NOTES TO CONSOLIDATED FINANCIAL STATEMENTS (continued)
We account for expenses associated with our acquisitions and certain litigation as other charges as incurred. These expenses were primarily a result of activities surrounding our acquisitions and legal fees related to patent litigation in which we are the plaintiff. Other charges are costs that are not considered necessary to the ongoing business operations. A summary of these expenses is as follows:
Three Months Ended
Nine Months Ended
Severance and employee related costs
Change in fair value of contingent consideration
Reserve for note receivable
Other charges for the nine months ended September 30, 2018 are due primarily to integration activities related to the LifeWatch acquisition and a reserve for a note receivable with a bankrupt prior customer. The change in fair value of contingent consideration is the result of the contingent consideration related to certain 2016 acquisitions being written off as it was no longer probable that certain of the contingencies would be met.
13. Income Taxes
The income tax provision for interim periods is determined using an estimated annual effective tax rate adjusted for discrete items, if any, which are taken into account in the quarterly period in which they occur. We review and update our estimated annual effective tax rate each quarter. We recorded an income tax benefit of $1.3 million and $2.9 million for the three and nine months ended September 30, 2018, respectively, due primarily to a discrete benefit recorded for an equity compensation deduction under the previously adopted ASU 2016-9, Improvement to Employee Share Based Payment Accounting. We also recognized nominal income tax benefits for the three and nine months ended September 30, 2017.

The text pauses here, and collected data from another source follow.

(** The set holds an element equal to each element of the array. *)
Lemma enter_existing_spec elements set writer :
  Forall (fun v => v ∈ known) elements -> Forall (fun v => v ∈ known) set ->
  exists set', enter_existing EnableCollation coll elements set writer =
      Ok (set', mk_array_writer (array_written writer ++ elements)
                  (match elements with [] => array_modifyType writer | _ => MODIFY_TYPE_OPERATOR_WRITTEN end)) /\
    Forall (fun v => v ∈ known) set' /\
    forall v, v ∈ known -> existsb (fun k => same k v) set' = existsb (fun k => same k v) (set ++ elements).
Proof.
  intros He. revert set writer. induction He as [|v elements Hv _ IH]; intros set writer Hs.
  { exists set. cbn. rewrite !app_nil_r. by destruct writer. }
  cbn [enter_existing]. rewrite (set_find_spec EnableCollation coll known h agrees) by done. cbn [result_bind].
  set (found := existsb (fun k => same k v) set).
  destruct (IH (if found then set else set ++ [v])
              (UpdateArrayWriterWriteValueWithModifyType writer v MODIFY_TYPE_OPERATOR_WRITTEN)) as (set' & -> & Hs' & He').
  { destruct found; [done|]. apply Forall_app. by split; [|constructor]. }
  exists set'. split_and!; [|done|].
  - cbn. rewrite <- app_assoc. by destruct elements.
  - intros w Hw. rewrite He' by done. destruct found eqn:Ef; [|by rewrite <- app_assoc].
    rewrite !existsb_app. cbn [existsb]. destruct (existsb (fun k => same k w) elements); [by rewrite !orb_true_r|].
    rewrite !orb_false_r. apply existsb_exists in Ef as (k & Hk & Ekv).
    destruct (existsb (fun k => same k w) set) eqn:Es; [done|]. symmetry. apply not_true_iff_false. intros Hvw.
    apply not_true_iff_false in Es. apply Es, existsb_exists. exists k. split; [done|].
    destruct agrees as [Hh _]. apply list_elem_of_In in Hk. rewrite Forall_forall in Hs. apply Hs in Hk.
    rewrite (equals_trans EnableCollation coll k v w); [done|apply Hh..|done]; done.
Qed.

(** The new elements are those of the argument without the ones that are equal to
    an element of the array or to an earlier one. *)
Lemma new_elements_spec elements set :
  Forall (fun v => v ∈ known) elements -> Forall (fun v => v ∈ known) set ->
  sublist (new_elements set elements) elements /\
  Forall (fun v => existsb (fun k => same k v) set = false) (new_elements set elements) /\
  StronglySorted (fun v w => same v w = false) (new_elements set elements) /\
  Forall (fun v => existsb (fun k => same k v) (set ++ new_elements set elements) = true) elements.
Proof.
  intros He. revert set. induction He as [|v elements Hv He IH]; intros set Hs.
  { split_and!; [done|constructor..]. }
  cbn [new_elements]. destruct (existsb (fun k => same k v) set) eqn:Ef.
  - destruct (IH set Hs) as (H1 & H2 & H3 & H4). split_and!; [by constructor|done..|].
    constructor; [by rewrite existsb_app, Ef|done].
  - destruct (IH (set ++ [v])) as (H1 & H2 & H3 & H4); [by apply Forall_app; split; [|constructor]|].
    assert (Forall (fun w => existsb (fun k => same k w) set = false /\ same v w = false) (new_elements (set ++ [v]) elements)) as Hn.
    { eapply Forall_impl; [exact H2|]. cbn beta. intros w. rewrite existsb_app. cbn [existsb]. rewrite orb_false_r. by intros [-> ->]%orb_false_iff. }
    split_and!.
    + by constructor.
    + constructor; [done|]. eapply Forall_impl; [exact Hn|]. by intros w [? _].
    + constructor; [done|]. eapply Forall_impl; [exact Hn|]. by intros w [_ ?].
    + constructor; [|eapply Forall_impl; [exact H4|]; intros w; cbn beta; by rewrite <- app_assoc].
      rewrite existsb_app. cbn [existsb]. destruct agrees as [Hh _]. destruct (Hh v Hv) as [Wv _].
      rewrite (equals_refl (applied EnableCollation coll) v Wv). by rewrite orb_true_r.
Qed.
End add_to_set.

(** The elements that $addToSet is asked to add. *)
Definition elements_to_add (updateValue : bson_value) : result (list bson_value) :=
  let! each := ValidateAddToSetWithDollarEach updateValue in
  Ok (match each with Some array => elements_of array | None => [updateValue] end).

Lemma add_to_set_writes coll known h existingValue updateValue elements writer :
  hash_agrees EnableCollation coll known h ->
  writer_modifyType writer = MODIFY_TYPE_NOCHANGE ->
  elements_to_add updateValue = Ok elements ->
  Forall (fun v => v ∈ known) (elements_of existingValue ++ elements) ->
  exists set isEach each, ValidateAddToSetWithDollarEach updateValue = Ok (if isEach : bool then Some each else None) /\
    Forall (fun v => v ∈ known) set /\
    (forall v, v ∈ known -> existsb (fun k => equals (applied EnableCollation coll) k v) set =
                            existsb (fun k => equals (applied EnableCollation coll) k v) (elements_of existingValue)) /\
    let added := new_elements coll set elements in
    AddToSetWriteFinalArray EnableCollation writer existingValue (if isEach then each else updateValue) isEach coll =
      Ok (mk_writer (Some (array_value (elements_of existingValue ++ added)))
            (if bool_decide (added = []) then MODIFY_TYPE_OPERATOR_WRITTEN else MODIFY_TYPE_CHANGED)).
Proof.
  intros Hagr Hw Hadd [He Hn]%Forall_app. unfold elements_to_add in Hadd.
  destruct (ValidateAddToSetWithDollarEach updateValue) as [each|]; [|done]. injection Hadd as <-.
  destruct (enter_existing_spec coll known h Hagr (elements_of existingValue) [] (UpdateWriterGetArrayWriter writer) He)
    as (set & Es & Hset & Hin); [constructor|]. exists set. cbn [app] in Hin.
  set (start := UpdateWriterGetArrayWriter writer) in Es. unfold AddToSetWriteFinalArray. fold start. rewrite Es.
  cbn [result_bind array_written array_modifyType app start UpdateWriterGetArrayWriter].
  assert (match elements_of existingValue with [] => MODIFY_TYPE_OPERATOR_WRITTEN | _ => MODIFY_TYPE_OPERATOR_WRITTEN end =
          MODIFY_TYPE_OPERATOR_WRITTEN) as -> by (by destruct (elements_of existingValue)).
  destruct each as [each|].
  - exists true, each. split_and!; [done..|]. rewrite (add_each_spec coll known h Hagr) by done. cbn [result_bind].
    unfold UpdateArrayWriterFinalize. rewrite Hw. cbn. by destruct (new_elements coll set (elements_of each)).
  - exists false, V_Eod. split_and!; [done..|]. apply Forall_cons in Hn as [Hv _].
    rewrite (set_find_spec EnableCollation coll known h Hagr) by done. cbn [result_bind new_elements].
    unfold UpdateArrayWriterFinalize. rewrite Hw. destruct (existsb _ set); cbn; [by rewrite app_nil_r|done].
Qed.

At September 30, 2018 and December 31, 2017, we had deferred tax assets, net of deferred tax liabilities and valuation allowance, of $21.8 million and $17.7 million, respectively.
During the nine months ended September 30, 2018, in connection with our acquisitions, we identified uncertain tax positions for periods prior to our ownership related to items recorded through purchase accounting, resulting in an additional unrecognized tax benefit of approximately $15.0 million. As a result, a net reserve of $8.9 million, inclusive of pre-acquisition interest, was recorded as a component of other long-term liabilities within our consolidated balance sheets related to these uncertain tax positions. The unrecognized tax benefit, or a portion of an unrecognized tax benefit, is presented in the consolidated financial statements as a reduction to a deferred tax asset for a net operating loss carryforward, a similar tax loss, or a tax credit carryforward.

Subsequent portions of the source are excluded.